**Task item:** Here are the records. Write out exactly the lines between the one holding "Inductive reachable (start" and the one holding "(** ** The invariant *)", inclusive.

**** Record set

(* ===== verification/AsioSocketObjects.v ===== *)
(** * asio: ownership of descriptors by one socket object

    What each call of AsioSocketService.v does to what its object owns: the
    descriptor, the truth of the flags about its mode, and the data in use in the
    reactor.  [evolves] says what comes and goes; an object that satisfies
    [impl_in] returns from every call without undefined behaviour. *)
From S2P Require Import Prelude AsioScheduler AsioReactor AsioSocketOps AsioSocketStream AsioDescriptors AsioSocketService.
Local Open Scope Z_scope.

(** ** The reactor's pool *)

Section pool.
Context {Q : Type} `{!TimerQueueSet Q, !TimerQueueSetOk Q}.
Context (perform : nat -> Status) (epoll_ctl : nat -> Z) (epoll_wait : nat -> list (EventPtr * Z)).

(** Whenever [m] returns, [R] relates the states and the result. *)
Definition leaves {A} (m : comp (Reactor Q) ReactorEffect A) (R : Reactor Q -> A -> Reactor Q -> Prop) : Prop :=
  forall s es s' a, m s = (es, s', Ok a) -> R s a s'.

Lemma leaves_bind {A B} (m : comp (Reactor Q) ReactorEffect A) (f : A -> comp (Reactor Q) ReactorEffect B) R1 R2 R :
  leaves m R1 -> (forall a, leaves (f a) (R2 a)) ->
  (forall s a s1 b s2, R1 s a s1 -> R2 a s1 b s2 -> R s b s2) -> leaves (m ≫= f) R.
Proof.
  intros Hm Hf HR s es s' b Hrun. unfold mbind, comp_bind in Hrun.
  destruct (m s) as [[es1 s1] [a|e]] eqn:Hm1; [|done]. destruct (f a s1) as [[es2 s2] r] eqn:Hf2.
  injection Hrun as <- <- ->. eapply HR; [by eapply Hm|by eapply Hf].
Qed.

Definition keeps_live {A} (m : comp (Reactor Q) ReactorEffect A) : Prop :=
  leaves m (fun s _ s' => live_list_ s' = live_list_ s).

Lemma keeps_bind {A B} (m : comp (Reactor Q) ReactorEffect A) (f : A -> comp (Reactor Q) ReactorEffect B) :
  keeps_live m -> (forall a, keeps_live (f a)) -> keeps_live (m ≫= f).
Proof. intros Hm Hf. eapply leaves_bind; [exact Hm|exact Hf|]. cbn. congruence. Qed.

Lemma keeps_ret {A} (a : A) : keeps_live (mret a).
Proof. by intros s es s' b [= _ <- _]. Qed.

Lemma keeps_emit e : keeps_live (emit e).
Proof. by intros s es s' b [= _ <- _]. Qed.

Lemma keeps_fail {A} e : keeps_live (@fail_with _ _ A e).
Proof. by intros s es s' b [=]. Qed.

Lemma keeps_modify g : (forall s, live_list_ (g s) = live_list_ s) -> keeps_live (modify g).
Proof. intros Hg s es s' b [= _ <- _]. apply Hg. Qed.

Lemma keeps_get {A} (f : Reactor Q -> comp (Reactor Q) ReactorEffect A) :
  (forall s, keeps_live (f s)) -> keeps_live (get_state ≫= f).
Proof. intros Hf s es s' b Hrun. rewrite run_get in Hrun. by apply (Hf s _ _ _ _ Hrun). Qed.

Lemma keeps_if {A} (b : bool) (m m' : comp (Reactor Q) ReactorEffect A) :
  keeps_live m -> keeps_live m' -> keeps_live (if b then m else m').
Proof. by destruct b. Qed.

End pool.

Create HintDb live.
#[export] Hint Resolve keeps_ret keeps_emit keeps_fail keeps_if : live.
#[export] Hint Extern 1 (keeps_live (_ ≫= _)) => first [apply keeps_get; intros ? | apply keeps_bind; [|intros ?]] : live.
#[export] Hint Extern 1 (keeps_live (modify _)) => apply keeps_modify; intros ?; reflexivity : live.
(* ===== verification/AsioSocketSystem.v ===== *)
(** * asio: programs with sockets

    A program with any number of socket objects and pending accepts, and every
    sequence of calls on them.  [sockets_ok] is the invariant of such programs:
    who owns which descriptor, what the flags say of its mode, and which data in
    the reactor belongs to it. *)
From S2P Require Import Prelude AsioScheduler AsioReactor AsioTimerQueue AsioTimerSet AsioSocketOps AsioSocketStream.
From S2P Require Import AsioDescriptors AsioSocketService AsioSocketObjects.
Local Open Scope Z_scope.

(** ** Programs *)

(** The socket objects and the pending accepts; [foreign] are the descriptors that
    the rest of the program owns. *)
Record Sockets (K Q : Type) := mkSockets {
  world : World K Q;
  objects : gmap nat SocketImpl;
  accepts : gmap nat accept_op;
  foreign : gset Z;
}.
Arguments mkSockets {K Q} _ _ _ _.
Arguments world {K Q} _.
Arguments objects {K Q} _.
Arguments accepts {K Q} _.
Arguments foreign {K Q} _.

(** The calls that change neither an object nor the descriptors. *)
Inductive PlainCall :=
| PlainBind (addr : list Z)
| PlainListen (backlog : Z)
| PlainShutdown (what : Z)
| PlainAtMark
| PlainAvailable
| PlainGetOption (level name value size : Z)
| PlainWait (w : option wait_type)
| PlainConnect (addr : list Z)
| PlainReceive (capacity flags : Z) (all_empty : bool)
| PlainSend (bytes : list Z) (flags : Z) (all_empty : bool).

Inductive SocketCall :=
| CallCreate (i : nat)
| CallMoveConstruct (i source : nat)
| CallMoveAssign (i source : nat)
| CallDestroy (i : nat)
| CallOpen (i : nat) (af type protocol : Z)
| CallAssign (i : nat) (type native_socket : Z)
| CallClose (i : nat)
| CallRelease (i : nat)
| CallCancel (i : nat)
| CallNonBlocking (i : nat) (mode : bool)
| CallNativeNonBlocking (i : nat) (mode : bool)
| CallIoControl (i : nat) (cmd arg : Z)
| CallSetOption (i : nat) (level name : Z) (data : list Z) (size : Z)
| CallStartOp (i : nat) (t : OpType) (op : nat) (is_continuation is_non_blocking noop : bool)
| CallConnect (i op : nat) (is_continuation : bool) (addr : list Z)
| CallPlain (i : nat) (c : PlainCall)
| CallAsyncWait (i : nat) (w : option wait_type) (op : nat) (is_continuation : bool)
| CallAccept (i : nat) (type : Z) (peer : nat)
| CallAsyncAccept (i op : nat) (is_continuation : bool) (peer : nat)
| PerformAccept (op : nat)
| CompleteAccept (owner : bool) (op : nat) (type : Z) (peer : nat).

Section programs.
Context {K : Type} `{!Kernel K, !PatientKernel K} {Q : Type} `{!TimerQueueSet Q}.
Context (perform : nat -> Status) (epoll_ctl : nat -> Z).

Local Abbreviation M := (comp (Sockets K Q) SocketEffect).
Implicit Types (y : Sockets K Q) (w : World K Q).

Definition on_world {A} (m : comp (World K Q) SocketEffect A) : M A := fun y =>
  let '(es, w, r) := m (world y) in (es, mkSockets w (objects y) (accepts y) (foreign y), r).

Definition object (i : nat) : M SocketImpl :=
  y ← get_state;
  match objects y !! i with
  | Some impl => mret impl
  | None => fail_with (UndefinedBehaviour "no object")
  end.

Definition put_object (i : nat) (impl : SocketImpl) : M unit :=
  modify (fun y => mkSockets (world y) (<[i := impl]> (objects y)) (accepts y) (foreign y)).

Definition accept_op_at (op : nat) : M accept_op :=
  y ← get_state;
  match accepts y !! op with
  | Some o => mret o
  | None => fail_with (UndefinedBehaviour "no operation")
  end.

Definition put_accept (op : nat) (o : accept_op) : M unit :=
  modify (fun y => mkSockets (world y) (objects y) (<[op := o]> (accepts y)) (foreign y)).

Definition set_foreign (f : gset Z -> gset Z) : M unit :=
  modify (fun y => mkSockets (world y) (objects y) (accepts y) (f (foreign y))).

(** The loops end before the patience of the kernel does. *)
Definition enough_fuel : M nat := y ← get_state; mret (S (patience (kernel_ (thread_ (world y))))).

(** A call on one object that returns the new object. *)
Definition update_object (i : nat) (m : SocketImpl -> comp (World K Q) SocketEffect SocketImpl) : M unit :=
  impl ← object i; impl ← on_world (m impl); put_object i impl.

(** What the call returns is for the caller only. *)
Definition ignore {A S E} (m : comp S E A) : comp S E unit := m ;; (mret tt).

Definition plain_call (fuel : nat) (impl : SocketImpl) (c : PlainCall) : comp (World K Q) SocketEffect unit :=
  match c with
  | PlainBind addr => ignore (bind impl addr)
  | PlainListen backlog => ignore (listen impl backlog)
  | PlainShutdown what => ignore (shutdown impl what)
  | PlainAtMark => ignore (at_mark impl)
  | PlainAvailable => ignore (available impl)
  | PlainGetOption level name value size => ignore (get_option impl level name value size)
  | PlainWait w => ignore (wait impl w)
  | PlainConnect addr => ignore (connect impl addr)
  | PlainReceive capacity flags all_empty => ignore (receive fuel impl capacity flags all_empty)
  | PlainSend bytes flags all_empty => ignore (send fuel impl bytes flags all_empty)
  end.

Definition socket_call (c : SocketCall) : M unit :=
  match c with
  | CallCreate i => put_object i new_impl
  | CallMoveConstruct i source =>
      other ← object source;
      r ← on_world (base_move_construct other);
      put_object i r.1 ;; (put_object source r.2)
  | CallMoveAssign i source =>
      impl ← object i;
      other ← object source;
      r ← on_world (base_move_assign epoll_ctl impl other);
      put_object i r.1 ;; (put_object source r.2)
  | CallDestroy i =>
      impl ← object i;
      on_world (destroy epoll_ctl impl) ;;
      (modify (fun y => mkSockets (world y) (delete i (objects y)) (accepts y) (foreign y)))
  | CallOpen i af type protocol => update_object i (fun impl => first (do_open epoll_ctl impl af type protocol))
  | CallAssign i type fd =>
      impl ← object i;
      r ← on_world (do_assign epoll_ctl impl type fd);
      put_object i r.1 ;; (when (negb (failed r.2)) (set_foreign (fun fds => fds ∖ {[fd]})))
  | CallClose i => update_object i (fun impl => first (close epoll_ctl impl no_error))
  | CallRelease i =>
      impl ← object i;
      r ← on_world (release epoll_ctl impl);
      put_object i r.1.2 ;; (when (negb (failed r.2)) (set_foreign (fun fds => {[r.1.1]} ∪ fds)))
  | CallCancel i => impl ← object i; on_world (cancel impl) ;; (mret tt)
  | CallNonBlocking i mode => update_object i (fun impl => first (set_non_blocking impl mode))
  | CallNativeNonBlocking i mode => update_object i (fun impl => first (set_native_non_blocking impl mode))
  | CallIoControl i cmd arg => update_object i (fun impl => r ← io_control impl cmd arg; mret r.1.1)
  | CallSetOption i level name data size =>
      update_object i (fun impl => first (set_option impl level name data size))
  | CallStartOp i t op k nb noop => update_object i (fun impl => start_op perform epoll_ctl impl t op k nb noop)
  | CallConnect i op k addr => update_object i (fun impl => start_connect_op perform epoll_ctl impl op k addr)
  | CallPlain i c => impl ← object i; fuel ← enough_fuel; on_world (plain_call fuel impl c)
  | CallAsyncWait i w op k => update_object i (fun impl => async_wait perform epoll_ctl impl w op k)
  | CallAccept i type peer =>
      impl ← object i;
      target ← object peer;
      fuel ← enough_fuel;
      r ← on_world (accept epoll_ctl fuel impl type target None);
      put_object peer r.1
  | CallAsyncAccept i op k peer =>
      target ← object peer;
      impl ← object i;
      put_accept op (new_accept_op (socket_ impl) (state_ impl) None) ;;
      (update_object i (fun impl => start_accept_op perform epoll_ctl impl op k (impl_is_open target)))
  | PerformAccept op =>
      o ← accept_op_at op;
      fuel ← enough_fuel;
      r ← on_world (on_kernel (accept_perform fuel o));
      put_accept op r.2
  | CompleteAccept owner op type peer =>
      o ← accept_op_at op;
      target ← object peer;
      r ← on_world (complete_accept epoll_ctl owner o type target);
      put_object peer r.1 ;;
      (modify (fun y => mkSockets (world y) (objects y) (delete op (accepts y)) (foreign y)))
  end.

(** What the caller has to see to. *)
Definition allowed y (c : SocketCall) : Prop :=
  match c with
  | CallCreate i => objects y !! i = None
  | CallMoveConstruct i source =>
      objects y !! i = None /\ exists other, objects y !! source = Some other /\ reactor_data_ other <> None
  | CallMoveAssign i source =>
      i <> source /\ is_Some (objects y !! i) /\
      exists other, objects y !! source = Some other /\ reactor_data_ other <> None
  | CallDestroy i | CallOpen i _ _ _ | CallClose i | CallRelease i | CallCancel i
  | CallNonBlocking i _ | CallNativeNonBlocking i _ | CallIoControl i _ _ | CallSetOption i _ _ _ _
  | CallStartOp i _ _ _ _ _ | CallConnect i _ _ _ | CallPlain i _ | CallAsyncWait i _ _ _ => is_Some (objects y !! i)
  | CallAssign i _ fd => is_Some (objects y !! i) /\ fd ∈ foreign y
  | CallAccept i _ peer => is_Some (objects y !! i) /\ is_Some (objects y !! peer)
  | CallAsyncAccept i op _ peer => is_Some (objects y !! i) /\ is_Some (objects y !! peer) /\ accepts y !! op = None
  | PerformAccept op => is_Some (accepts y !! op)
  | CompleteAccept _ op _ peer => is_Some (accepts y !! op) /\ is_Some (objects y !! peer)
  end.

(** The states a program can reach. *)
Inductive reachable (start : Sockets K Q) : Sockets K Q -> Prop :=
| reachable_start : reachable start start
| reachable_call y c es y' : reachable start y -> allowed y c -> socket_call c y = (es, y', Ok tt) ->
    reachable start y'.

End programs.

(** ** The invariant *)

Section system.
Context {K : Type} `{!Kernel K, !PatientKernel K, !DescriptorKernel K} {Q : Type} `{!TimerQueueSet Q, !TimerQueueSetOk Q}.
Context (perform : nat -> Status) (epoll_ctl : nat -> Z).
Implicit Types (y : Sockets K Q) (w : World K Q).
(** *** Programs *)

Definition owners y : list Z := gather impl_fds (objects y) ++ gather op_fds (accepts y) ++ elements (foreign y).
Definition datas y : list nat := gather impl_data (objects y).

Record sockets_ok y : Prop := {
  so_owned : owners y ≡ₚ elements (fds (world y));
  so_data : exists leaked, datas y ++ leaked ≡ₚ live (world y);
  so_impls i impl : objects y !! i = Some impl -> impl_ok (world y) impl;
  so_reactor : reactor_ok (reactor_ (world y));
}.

********

**Answer below:**
Inductive reachable (start : Sockets K Q) : Sockets K Q -> Prop :=
| reachable_start : reachable start start
| reachable_call y c es y' : reachable start y -> allowed y c -> socket_call c y = (es, y', Ok tt) ->
    reachable start y'.

End programs.

(** ** The invariant *)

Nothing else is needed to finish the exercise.